IEEE Trans Image Process. 2013 Mar;22(3):1258-61. doi: 10.1109/TIP.2012.2226048. Epub 2012 Oct 22.
In a recent paper, Krinidis and Chatzis proposed a variation of fuzzy c-means algorithm for image clustering. The local spatial and gray-level information are incorporated in a fuzzy way through an energy function. The local minimizers of the designed energy function to obtain the fuzzy membership of each pixel and cluster centers are proposed.

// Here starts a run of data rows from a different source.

(** A fit with the constant column scores no better than a nested larger
    one exactly when its error is no smaller. *)
Lemma rss_le_of_score n kA kB vsA vsB yq a b p q :
  n = length yq -> n <> O -> lstsq_spec n kA vsA (col yq) a -> lstsq_spec n kB vsB (col yq) b -> (O < kA)%nat ->
  (forall i, (i < n)%nat -> vsA O i == 1) -> nested n kA kB vsA vsB ->
  sq_error yq p == rss n kA vsA (col yq) a -> sq_error yq q == rss n kB vsB (col yq) b ->
  flt (r2_score yq p) (r2_score yq q) = false -> rss n kA vsA (col yq) a <= rss n kB vsB (col yq) b.
Proof.
  intros -> Hn Ha Hb HkA H1 Hsub Ep Eq Hf.
  destruct (Qeq_dec (tss (length yq) (col yq)) 0) as [Ht|Ht].
  - pose proof (rss_intercept_le_tss _ _ _ _ a HkA H1 Ha).
    pose proof (dot_self_nonneg (length yq) (fun i => col yq i - lincomb kB b vsB i)). unfold rss in *. lra.
  - apply Qnot_lt_le. intros Hlt.
    assert (H2 : (2 <= length yq)%nat).
    { destruct (length yq) as [|[|n']] eqn:E; [done| |lia]. exfalso. apply Ht. apply tss_single. }
    rewrite <- Ep, <- Eq in Hlt. by rewrite (r2_score_strict yq q p H2 Ht Hlt) in Hf.
Qed.

Lemma sumq_const n c : sumq n (fun _ => c) == inject_Z (Z.of_nat n) * c.
Proof.
  induction n as [|n IH]; cbn [sumq]; [ring|]. rewrite IH, Nat2Z.inj_succ, <- Z.add_1_r, inject_Z_plus. ring.
Qed.

Lemma inject_nat_nonzero n : n <> O -> ~ inject_Z (Z.of_nat n) == 0.
Proof. intros Hn E. apply (inject_Z_injective (Z.of_nat n) 0%Z) in E. lia. Qed.

(** A constant column has no variance. *)
Lemma tss_const n y c : n <> O -> (forall i, (i < n)%nat -> y i == c) -> tss n y == 0.
Proof.
  intros Hn Hy. assert (Hm : vmean n y == c).
  { unfold vmean. rewrite (sumq_ext n y (fun _ => c)) by done. rewrite sumq_const.
    field. by apply inject_nat_nonzero. }
  unfold tss. rewrite (sumq_ext n _ (fun _ => 0)); [apply sumq_zero|]. intros i Hi. rewrite Hm, (Hy i Hi). ring.
Qed.


(** ** Python's [max] *)

Lemma flt_irrefl x : flt x x = false.
Proof. destruct x; cbn; try done. apply negb_false_iff, Qle_bool_iff, Qle_refl. Qed.

Lemma feqb_sym x y : feqb x y = feqb y x.
Proof. unfold feqb. apply andb_comm. Qed.

Lemma fle_feqb_flt x y : fle x y = true -> feqb x y = false -> flt x y = true.
Proof. unfold feqb. intros H1 H2. rewrite H1 in H2. cbn in H2. destruct x, y; cbn in *; by rewrite ?H2. Qed.

(** The result of [max(..., key=...)] is one of the elements. *)
Lemma py_max_by_elem {A} (key : A -> pyfloat) x xs : py_max_by key x xs ∈ x :: xs.
Proof.
  unfold py_max_by. revert x. induction xs as [|y xs IH]; intros x; cbn [foldl]; [by left|].
  destruct (flt (key x) (key y)).
  - right. apply IH.
  - specialize (IH x). apply elem_of_cons in IH as [->|IH]; [by left|]. right. by right.
Qed.

(** A [NaN] key first is never replaced: no comparison with [NaN] holds. *)
Lemma py_max_by_nan_head {A} (key : A -> pyfloat) x xs : key x = NaN -> py_max_by key x xs = x.
Proof.
  intros Hx. unfold py_max_by. induction xs as [|y xs IH]; [done|]. cbn [foldl]. by rewrite Hx.
Qed.

(** No key is strictly greater than that of the result than the last
    element's. *)
Lemma py_max_by_last {A} (key : A -> pyfloat) x xs z : flt (key (py_max_by key x (xs ++ [z]))) (key z) = false.
Proof.
  unfold py_max_by. rewrite foldl_app. cbn [foldl].
  destruct (flt (key (foldl _ x xs)) (key z)) eqn:E; [apply flt_irrefl|exact E].
Qed.

Lemma py_max_tuples_inl {A} e (ts : list (pyfloat * A)) :
  foldl (fun acc t => match acc with
                      | inl e => inl e
                      | inr cur => match tuple_gt t cur with
                                   | inl e => inl e | inr true => inr t | inr false => inr cur end
                      end) (inl e) ts = inl e.
Proof. induction ts; cbn; done. Qed.

Lemma last_cons_default {A} (y : A) ys d d' : List.last (y :: ys) d = List.last (y :: ys) d'.
Proof. revert y. induction ys as [|z ys IH]; intros y; [done|]. cbn [List.last]. apply IH. Qed.

Lemma py_max_tuples_cons {A} (x y : pyfloat * A) ys :
  py_max_tuples x (y :: ys) =
  match tuple_gt y x with inl e => inl e | inr true => py_max_tuples y ys | inr false => py_max_tuples x ys end.
Proof. unfold py_max_tuples at 1. cbn [foldl]. destruct (tuple_gt y x) as [e|[]]; [apply py_max_tuples_inl|done|done]. Qed.

(** Two equal scores next to each other make [max] of the tuples raise. *)
Lemma py_max_tuples_tie {A} (x y : pyfloat * A) ys : feqb y.1 x.1 = true -> py_max_tuples x (y :: ys) = inl TypeError.
Proof. intros E. rewrite py_max_tuples_cons. unfold tuple_gt. by rewrite E. Qed.

(** [max] of the tuples returns one of them. *)
Lemma py_max_tuples_elem {A} (x : pyfloat * A) xs t : py_max_tuples x xs = inr t -> t ∈ x :: xs.
Proof.
  revert x. induction xs as [|y ys IH]; intros x; [intros [= ->]; set_solver|].
  rewrite py_max_tuples_cons. destruct (tuple_gt y x) as [e|[]]; [done| |]; intros H%IH; set_solver.
Qed.

(** On scores that never decrease, [max] of the tuples raises or returns
    the last tuple. *)
Lemma py_max_tuples_chain {A} (x : pyfloat * A) xs :
  LocallySorted (fun a b => fle a.1 b.1 = true) (x :: xs) ->
  py_max_tuples x xs = inl TypeError \/ py_max_tuples x xs = inr (List.last (x :: xs) x).
Proof.
  revert x. induction xs as [|y ys IH]; intros x Hs; [by right|].
  inversion Hs as [| |? ? ? Hs' Hxy]; subst.
  destruct (feqb y.1 x.1) eqn:E; [left; by apply py_max_tuples_tie|].
  rewrite py_max_tuples_cons. unfold tuple_gt. rewrite E.
  rewrite (fle_feqb_flt x.1 y.1 Hxy) by (by rewrite feqb_sym).
  destruct (IH y Hs') as [H|H]; [by left|right]. rewrite H. f_equal. change (List.last (x :: y :: ys) x) with (List.last (y :: ys) x). apply last_cons_default.
Qed.

(** ** Scores of nested fits *)

(** [r2_score] never decreases as the error decreases. *)
Lemma r2_score_mono y p q : (2 <= length y)%nat -> sq_error y p <= sq_error y q ->
  fle (r2_score y q) (r2_score y p) = true.
Proof.
  intros Hn Hle. unfold r2_score. rewrite bool_decide_false by lia.
  pose proof (sq_error_nonneg y p). pose proof (tss_nonneg (length y) (col y)) as Hd.
  set (den := tss (length y) (col y)) in *. set (e1 := sq_error y p) in *. set (e2 := sq_error y q) in *.
  destruct (Qeq_bool e2 0) eqn:E2.
  { apply Qeq_bool_eq in E2. assert (E : Qeq_bool e1 0 = true) by (apply Qeq_bool_iff; lra).
    rewrite E. cbn. apply Qle_bool_iff. lra. }
  apply Qeq_bool_neq in E2. destruct (Qeq_bool den 0) eqn:Ed.
  { destruct (Qeq_bool e1 0); cbn; apply Qle_bool_iff; lra. }
  apply Qeq_bool_neq in Ed.
  assert (Hdp : 0 < den) by (apply Qle_lteq in Hd as [?|?]; [done|]; exfalso; apply Ed; by symmetry).
  assert (H1 : e1 / den <= e2 / den) by (apply Qmult_le_compat_r; [done|apply Qinv_le_0_compat; lra]).
  assert (H0 : 0 <= e1 / den) by (apply Qle_shift_div_l; lra).
  destruct (Qeq_bool e1 0); cbn; apply Qle_bool_iff; lra.
Qed.

Section Selection.
Context (solve : nat -> nat -> (nat -> vec) -> vec -> nat -> Q) `{!LeastSquares solve}.

(** Choosing between two nested fits by score never changes a
    prediction: unless the larger model scores strictly higher, the
    smaller one predicts the same value on every fitted row. *)
Theorem fit_score_select {R} (fsA fsB : list (R -> pyfloat)) rows y mA rA mB rB :
  Forall (fun f => f ∈ fsB) fsA ->
  fit_score solve (length fsA) (features fsA rows) y = Some (mA, rA) ->
  fit_score solve (length fsB) (features fsB rows) y = Some (mB, rB) ->
  flt rA rB = false ->
  forall r qa qb, r ∈ rows -> finite_values (map (fun f => f r) fsA) = Some qa ->
    finite_values (map (fun f => f r) fsB) = Some qb -> linreg_predict mA qa == linreg_predict mB qb.
Proof.
  intros Hsub HA HB Hf r qa qb Hr Hqa Hqb.
  destruct (fit_score_inv solve _ _ _ _ _ HA (features_length fsA rows)) as (XAq & yq & HXA & Hy & HnA & HlA & -> & HpA).
  destruct (fit_score_inv solve _ _ _ _ _ HB (features_length fsB rows)) as (XBq & yq' & HXB & Hy' & HnB & HlB & -> & HpB).
  rewrite Hy in Hy'. injection Hy' as <-.
  assert (HlAB : length XBq = length XAq).
  { rewrite (mapM_finite_length _ _ HXA), (mapM_finite_length _ _ HXB). unfold features. by rewrite !length_map. }
  rewrite HlAB in HpB. pose proof (features_nested fsA fsB rows XAq XBq Hsub HXA HXB) as Hnest.
  set (kA := S (length fsA)). set (kB := S (length fsB)). set (n := length XAq) in *.
  assert (Hle : rss n kA (design XAq) (col yq) (solve n kA (design XAq) (col yq)) <=
                rss n kB (design XBq) (col yq) (solve n kB (design XBq) (col yq))).
  { refine (rss_le_of_score n kA kB (design XAq) (design XBq) yq _ _ (map (linreg_predict mA) XAq)
      (map (linreg_predict mB) XBq) HlA HnA (solve_normal _ _ _ _) (solve_normal _ _ _ _) (Nat.lt_0_succ _)
      (fun _ _ => Qeq_refl 1) Hnest _ _ Hf).
    - by apply sq_error_fitted.
    - apply sq_error_fitted; [done|lia|done]. }
  pose proof (nested_fits_equal _ _ _ _ _ _ _ _ (solve_normal _ _ _ _) Hnest Hle) as Heq.
  apply list_elem_of_lookup_1 in Hr as [i Hi].
  assert (Hi' : (i < length rows)%nat) by (by eapply lookup_lt_Some).
  assert (HiA : (i < length XAq)%nat) by (rewrite (mapM_finite_length _ _ HXA); unfold features; by rewrite length_map).
  destruct (features_row fsA rows i Hi') as (r1 & Hr1 & EA). destruct (features_row fsB rows i Hi') as (r2 & Hr2 & EB).
  rewrite Hi in Hr1, Hr2. injection Hr1 as <-. injection Hr2 as <-.
  pose proof (mapM_finite_nth _ _ i HXA ltac:(unfold features; by rewrite length_map)) as FA.
  pose proof (mapM_finite_nth _ _ i HXB ltac:(unfold features; by rewrite length_map)) as FB.
  rewrite EA, Hqa in FA. rewrite EB, Hqb in FB. injection FA as ->. injection FB as ->.
  rewrite (HpA i HiA), (HpB i HiA). apply Heq. done.
Qed.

In this paper, it is shown that the local minimizers of Krinidis and Chatzis to obtain the fuzzy membership and the cluster centers in an iterative manner are not exclusively solutions for true local minimizers of their designed energy function. Thus, the local minimizers of Krinidis and Chatzis do not converge to the correct local minima of the designed energy function not because of tackling to the local minima, but because of the design of energy function.
在最近的一篇论文中,Krinidis 和 Chatzis 提出了一种用于图像聚类的模糊 c-均值算法的变体。通过能量函数以模糊的方式合并局部空间和灰度信息。提出了设计的能量函数的局部极小值,以获得每个像素和聚类中心的模糊隶属度。在本文中,证明了 Krinidis 和 Chatzis 的局部极小值以迭代方式获得模糊隶属度和聚类中心不是其设计能量函数的真正局部极小值的唯一解。因此,Krinidis 和 Chatzis 的局部极小值不会收敛到设计能量函数的正确局部最小值,不是因为处理局部最小值,而是因为能量函数的设计。